- **TASK INSTRUCTIONS**
Word for word, set down every line of the entries below from the line with "split_and!." to the line with "destruct (ideal_delta fee (target", including both, and no other line.

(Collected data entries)
■ ■ ■

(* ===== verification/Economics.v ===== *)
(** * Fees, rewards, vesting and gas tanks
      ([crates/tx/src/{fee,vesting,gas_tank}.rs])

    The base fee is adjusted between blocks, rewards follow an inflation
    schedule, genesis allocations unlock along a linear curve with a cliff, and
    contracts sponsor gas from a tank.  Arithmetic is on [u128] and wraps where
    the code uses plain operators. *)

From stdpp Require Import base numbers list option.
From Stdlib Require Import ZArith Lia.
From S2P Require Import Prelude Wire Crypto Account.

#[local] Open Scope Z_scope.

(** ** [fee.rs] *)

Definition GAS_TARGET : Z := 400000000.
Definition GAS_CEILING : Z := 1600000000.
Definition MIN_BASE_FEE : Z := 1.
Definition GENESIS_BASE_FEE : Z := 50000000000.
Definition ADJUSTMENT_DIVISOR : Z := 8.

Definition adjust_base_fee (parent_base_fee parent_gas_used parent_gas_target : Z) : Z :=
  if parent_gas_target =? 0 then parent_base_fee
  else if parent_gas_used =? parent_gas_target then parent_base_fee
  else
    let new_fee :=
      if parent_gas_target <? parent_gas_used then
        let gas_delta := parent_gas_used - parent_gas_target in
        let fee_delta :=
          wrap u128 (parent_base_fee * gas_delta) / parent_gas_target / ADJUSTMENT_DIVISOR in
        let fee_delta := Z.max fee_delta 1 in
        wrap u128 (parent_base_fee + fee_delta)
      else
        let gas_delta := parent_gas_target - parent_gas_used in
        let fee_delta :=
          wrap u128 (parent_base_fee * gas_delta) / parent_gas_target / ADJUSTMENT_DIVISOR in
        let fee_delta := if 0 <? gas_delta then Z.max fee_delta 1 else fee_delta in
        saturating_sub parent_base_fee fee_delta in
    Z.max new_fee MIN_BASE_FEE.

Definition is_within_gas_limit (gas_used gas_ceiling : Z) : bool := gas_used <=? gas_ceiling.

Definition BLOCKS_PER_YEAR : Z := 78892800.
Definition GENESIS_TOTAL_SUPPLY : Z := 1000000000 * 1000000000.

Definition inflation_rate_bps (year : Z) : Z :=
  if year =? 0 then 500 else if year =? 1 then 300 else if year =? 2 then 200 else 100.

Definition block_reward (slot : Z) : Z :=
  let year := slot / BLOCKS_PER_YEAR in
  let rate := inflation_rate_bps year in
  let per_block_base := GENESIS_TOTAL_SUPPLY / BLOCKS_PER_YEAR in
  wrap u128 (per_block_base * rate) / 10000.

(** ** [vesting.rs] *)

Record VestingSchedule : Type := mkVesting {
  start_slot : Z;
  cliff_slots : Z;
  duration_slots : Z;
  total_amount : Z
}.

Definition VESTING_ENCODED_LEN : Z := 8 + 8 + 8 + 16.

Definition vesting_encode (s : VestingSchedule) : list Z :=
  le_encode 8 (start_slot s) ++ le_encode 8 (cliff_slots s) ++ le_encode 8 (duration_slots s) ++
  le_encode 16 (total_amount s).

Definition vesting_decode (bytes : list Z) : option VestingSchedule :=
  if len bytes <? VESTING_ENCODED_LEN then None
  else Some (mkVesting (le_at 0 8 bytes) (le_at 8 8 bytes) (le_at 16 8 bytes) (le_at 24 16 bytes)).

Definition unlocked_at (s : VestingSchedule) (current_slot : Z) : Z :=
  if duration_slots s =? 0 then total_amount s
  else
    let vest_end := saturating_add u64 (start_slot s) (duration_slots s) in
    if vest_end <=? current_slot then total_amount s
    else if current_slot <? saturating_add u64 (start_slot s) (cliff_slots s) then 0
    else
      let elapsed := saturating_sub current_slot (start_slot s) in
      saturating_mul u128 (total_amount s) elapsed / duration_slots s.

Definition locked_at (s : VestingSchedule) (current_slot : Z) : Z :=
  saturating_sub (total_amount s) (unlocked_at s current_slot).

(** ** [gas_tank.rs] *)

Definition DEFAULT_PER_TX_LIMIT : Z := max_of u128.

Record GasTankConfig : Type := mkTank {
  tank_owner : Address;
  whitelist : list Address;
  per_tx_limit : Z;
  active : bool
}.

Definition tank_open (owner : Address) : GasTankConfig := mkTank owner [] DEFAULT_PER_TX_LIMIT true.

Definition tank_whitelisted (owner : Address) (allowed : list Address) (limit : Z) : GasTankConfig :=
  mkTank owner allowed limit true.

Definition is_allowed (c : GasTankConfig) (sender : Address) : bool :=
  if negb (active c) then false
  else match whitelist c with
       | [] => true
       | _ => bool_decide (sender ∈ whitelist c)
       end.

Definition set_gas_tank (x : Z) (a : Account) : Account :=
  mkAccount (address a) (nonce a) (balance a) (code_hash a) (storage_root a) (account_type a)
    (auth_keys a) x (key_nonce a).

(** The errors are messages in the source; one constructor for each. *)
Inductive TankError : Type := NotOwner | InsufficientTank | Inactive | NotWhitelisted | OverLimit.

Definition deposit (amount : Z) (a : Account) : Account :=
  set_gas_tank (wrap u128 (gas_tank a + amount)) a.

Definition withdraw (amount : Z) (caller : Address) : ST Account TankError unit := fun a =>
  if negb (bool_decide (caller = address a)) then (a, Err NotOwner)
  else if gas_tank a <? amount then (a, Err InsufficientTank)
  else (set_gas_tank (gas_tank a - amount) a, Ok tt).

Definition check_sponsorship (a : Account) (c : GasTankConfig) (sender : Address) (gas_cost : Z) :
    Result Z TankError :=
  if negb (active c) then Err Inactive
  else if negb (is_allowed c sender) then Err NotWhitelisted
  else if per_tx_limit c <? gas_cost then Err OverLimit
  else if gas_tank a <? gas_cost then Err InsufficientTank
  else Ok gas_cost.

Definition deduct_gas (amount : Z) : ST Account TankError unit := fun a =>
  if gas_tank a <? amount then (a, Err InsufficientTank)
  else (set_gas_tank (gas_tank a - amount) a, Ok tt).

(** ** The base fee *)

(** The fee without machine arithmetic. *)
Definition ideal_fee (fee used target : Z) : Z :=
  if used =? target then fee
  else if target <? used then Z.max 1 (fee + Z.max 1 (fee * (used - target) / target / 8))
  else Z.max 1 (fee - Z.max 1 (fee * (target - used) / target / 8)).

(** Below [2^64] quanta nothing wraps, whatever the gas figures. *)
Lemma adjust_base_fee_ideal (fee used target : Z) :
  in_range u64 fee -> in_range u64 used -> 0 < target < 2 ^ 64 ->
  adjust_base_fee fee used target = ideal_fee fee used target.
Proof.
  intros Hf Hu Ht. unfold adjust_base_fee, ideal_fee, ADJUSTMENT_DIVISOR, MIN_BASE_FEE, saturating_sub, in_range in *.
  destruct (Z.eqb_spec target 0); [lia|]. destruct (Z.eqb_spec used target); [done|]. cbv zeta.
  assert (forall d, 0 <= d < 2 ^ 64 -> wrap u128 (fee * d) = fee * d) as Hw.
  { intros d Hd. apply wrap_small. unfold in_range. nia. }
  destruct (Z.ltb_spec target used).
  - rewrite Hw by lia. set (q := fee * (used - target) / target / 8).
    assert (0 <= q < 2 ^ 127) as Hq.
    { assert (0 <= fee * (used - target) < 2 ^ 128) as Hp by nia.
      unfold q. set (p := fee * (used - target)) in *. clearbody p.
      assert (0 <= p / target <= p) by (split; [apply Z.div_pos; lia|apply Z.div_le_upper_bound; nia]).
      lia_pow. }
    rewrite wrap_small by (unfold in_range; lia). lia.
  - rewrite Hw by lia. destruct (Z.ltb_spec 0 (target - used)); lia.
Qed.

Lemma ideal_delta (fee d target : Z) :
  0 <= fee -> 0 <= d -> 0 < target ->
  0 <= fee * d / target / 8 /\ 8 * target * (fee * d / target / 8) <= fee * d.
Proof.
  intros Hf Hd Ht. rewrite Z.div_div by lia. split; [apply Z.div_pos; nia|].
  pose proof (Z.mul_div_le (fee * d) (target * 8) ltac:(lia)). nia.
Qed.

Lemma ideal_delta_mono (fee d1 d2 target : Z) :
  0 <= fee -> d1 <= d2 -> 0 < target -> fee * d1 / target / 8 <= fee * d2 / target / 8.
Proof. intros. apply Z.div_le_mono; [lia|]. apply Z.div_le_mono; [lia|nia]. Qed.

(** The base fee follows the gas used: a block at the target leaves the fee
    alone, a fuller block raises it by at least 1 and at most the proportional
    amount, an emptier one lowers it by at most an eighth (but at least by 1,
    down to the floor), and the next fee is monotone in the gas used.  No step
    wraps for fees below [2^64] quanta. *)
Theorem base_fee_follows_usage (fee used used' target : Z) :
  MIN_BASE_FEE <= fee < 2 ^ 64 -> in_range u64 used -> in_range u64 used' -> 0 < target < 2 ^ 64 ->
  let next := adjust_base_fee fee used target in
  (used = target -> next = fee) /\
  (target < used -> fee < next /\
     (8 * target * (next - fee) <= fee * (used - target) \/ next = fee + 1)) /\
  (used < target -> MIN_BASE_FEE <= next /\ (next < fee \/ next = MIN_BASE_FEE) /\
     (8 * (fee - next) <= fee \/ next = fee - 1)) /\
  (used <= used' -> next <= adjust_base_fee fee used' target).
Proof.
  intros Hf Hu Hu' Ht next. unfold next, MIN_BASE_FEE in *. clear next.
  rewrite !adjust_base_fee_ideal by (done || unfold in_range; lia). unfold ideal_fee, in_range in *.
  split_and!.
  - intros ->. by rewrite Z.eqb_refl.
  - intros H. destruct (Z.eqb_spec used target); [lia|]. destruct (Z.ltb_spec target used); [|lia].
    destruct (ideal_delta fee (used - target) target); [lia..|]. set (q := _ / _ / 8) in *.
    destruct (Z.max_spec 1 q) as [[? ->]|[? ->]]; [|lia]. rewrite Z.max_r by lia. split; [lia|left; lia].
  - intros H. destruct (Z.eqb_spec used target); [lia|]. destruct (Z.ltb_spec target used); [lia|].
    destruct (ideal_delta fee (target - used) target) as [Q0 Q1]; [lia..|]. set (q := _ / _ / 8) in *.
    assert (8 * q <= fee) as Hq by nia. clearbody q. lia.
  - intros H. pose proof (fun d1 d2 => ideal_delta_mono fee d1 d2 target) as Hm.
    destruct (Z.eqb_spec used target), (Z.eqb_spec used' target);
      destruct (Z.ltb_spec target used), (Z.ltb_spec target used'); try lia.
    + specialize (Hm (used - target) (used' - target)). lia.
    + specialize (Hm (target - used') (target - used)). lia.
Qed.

■ ■ ■

- **REPLY**
  split_and!.
  - intros ->. by rewrite Z.eqb_refl.
  - intros H. destruct (Z.eqb_spec used target); [lia|]. destruct (Z.ltb_spec target used); [|lia].
    destruct (ideal_delta fee (used - target) target); [lia..|]. set (q := _ / _ / 8) in *.
    destruct (Z.max_spec 1 q) as [[? ->]|[? ->]]; [|lia]. rewrite Z.max_r by lia. split; [lia|left; lia].
  - intros H. destruct (Z.eqb_spec used target); [lia|]. destruct (Z.ltb_spec target used); [lia|].
    destruct (ideal_delta fee (target - used) target) as [Q0 Q1]; [lia..|]. set (q := _ / _ / 8) in *.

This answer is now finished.